WHAT IS BEING ASKED:
Please report every line in the entries that contains the string "pose".

%%

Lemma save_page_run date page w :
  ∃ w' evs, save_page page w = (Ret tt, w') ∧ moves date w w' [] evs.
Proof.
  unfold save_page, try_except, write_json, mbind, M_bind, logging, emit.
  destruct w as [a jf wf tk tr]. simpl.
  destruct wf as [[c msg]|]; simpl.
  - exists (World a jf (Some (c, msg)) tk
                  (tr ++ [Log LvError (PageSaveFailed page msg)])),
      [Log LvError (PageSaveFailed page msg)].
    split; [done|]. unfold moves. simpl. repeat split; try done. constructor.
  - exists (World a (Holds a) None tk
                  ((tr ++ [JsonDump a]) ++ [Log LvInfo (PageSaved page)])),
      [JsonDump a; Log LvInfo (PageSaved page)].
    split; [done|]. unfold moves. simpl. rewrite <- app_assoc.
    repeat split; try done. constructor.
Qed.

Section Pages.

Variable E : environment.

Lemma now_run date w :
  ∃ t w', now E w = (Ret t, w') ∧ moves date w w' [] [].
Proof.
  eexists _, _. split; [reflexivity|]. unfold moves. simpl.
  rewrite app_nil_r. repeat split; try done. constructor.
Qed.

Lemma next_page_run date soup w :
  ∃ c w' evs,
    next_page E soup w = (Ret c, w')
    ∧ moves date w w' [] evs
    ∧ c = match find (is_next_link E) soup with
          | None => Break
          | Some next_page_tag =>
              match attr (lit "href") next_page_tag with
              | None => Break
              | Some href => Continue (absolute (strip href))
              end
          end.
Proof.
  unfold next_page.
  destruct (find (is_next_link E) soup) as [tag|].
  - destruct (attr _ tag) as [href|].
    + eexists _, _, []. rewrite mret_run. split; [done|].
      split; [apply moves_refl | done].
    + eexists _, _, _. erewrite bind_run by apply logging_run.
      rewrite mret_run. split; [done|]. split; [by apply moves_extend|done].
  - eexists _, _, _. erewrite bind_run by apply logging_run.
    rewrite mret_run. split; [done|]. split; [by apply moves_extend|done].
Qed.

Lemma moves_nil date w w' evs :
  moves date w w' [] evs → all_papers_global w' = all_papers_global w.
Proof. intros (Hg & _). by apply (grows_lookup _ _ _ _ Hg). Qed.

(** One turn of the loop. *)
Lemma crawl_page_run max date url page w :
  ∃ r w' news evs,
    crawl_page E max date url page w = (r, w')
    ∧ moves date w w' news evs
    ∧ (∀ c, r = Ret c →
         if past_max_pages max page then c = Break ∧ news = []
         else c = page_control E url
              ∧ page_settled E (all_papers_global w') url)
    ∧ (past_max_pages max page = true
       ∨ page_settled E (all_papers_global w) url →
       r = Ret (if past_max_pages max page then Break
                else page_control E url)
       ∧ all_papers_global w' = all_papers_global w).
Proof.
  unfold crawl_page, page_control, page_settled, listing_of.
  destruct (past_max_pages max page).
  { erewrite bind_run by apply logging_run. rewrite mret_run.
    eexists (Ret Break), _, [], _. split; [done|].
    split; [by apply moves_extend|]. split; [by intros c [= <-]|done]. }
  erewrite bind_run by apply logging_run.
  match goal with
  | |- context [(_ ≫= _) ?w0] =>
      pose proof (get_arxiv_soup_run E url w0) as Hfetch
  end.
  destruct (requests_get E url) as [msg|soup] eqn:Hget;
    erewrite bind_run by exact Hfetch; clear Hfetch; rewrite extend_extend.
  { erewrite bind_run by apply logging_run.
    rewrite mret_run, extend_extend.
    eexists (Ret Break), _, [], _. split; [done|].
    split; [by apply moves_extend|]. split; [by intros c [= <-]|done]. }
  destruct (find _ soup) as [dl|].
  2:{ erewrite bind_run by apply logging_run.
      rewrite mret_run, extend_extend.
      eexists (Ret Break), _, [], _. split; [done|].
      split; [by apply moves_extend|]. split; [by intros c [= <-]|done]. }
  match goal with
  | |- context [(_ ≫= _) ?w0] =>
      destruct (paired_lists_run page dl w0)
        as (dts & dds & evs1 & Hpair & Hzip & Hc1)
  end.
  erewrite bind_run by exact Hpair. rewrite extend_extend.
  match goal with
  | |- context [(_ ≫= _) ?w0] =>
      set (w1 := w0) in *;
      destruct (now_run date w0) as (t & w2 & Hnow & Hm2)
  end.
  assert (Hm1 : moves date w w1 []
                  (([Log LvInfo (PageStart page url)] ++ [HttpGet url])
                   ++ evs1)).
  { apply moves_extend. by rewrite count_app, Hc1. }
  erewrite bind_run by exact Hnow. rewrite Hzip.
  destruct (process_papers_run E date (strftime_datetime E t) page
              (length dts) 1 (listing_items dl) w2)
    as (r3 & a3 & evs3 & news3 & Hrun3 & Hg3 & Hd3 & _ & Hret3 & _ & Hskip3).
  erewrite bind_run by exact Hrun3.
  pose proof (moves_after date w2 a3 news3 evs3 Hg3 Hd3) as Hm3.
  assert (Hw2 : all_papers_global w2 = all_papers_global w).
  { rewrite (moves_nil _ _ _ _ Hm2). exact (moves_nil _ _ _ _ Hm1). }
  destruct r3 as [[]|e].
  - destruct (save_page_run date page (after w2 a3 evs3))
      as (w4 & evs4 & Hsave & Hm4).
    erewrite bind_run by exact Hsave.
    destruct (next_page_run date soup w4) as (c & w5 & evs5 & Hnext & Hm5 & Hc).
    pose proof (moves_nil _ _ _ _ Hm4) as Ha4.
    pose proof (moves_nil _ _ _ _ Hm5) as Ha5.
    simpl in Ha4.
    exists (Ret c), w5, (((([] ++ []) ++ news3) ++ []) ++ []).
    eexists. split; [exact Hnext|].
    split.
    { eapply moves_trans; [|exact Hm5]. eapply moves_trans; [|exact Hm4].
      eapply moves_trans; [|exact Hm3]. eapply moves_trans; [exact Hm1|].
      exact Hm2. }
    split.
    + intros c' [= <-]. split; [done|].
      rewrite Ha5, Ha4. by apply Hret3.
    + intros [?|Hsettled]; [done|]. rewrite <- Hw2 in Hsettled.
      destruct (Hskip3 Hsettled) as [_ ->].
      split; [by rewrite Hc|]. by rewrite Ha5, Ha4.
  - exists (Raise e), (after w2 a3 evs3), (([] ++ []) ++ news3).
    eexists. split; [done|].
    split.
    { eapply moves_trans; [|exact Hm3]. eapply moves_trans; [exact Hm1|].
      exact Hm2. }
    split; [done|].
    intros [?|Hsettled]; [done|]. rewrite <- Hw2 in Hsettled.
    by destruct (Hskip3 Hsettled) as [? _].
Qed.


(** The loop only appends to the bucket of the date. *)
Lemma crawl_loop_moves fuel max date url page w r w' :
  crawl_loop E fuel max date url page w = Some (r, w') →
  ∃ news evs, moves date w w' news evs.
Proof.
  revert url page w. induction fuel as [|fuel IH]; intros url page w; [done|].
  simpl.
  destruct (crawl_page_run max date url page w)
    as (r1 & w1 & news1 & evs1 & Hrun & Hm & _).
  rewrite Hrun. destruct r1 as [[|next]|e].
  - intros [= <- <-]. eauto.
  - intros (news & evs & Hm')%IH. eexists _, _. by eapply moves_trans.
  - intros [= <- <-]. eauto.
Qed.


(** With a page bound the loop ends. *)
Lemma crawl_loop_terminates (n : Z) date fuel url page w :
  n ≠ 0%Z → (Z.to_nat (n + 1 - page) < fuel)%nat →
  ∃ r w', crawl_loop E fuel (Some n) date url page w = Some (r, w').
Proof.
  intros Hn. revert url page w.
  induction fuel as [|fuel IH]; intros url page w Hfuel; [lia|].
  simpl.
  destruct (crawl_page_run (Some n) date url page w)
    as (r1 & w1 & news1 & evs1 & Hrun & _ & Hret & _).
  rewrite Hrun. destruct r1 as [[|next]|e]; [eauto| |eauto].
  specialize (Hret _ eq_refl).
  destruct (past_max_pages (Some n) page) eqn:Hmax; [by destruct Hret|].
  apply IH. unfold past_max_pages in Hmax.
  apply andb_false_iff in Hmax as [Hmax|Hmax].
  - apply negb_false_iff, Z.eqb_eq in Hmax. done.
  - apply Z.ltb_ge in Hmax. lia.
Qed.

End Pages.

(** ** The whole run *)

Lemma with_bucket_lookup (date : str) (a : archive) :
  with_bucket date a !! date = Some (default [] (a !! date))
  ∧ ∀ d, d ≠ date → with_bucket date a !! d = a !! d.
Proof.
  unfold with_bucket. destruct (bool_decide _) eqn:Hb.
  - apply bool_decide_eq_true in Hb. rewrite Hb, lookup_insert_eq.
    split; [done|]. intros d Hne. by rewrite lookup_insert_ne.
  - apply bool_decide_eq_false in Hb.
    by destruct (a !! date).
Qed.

%%

ANSWER BOX:
      pose proof (get_arxiv_soup_run E url w0) as Hfetch
  pose proof (moves_after date w2 a3 news3 evs3 Hg3 Hd3) as Hm3.
    pose proof (moves_nil _ _ _ _ Hm4) as Ha4.
    pose proof (moves_nil _ _ _ _ Hm5) as Ha5.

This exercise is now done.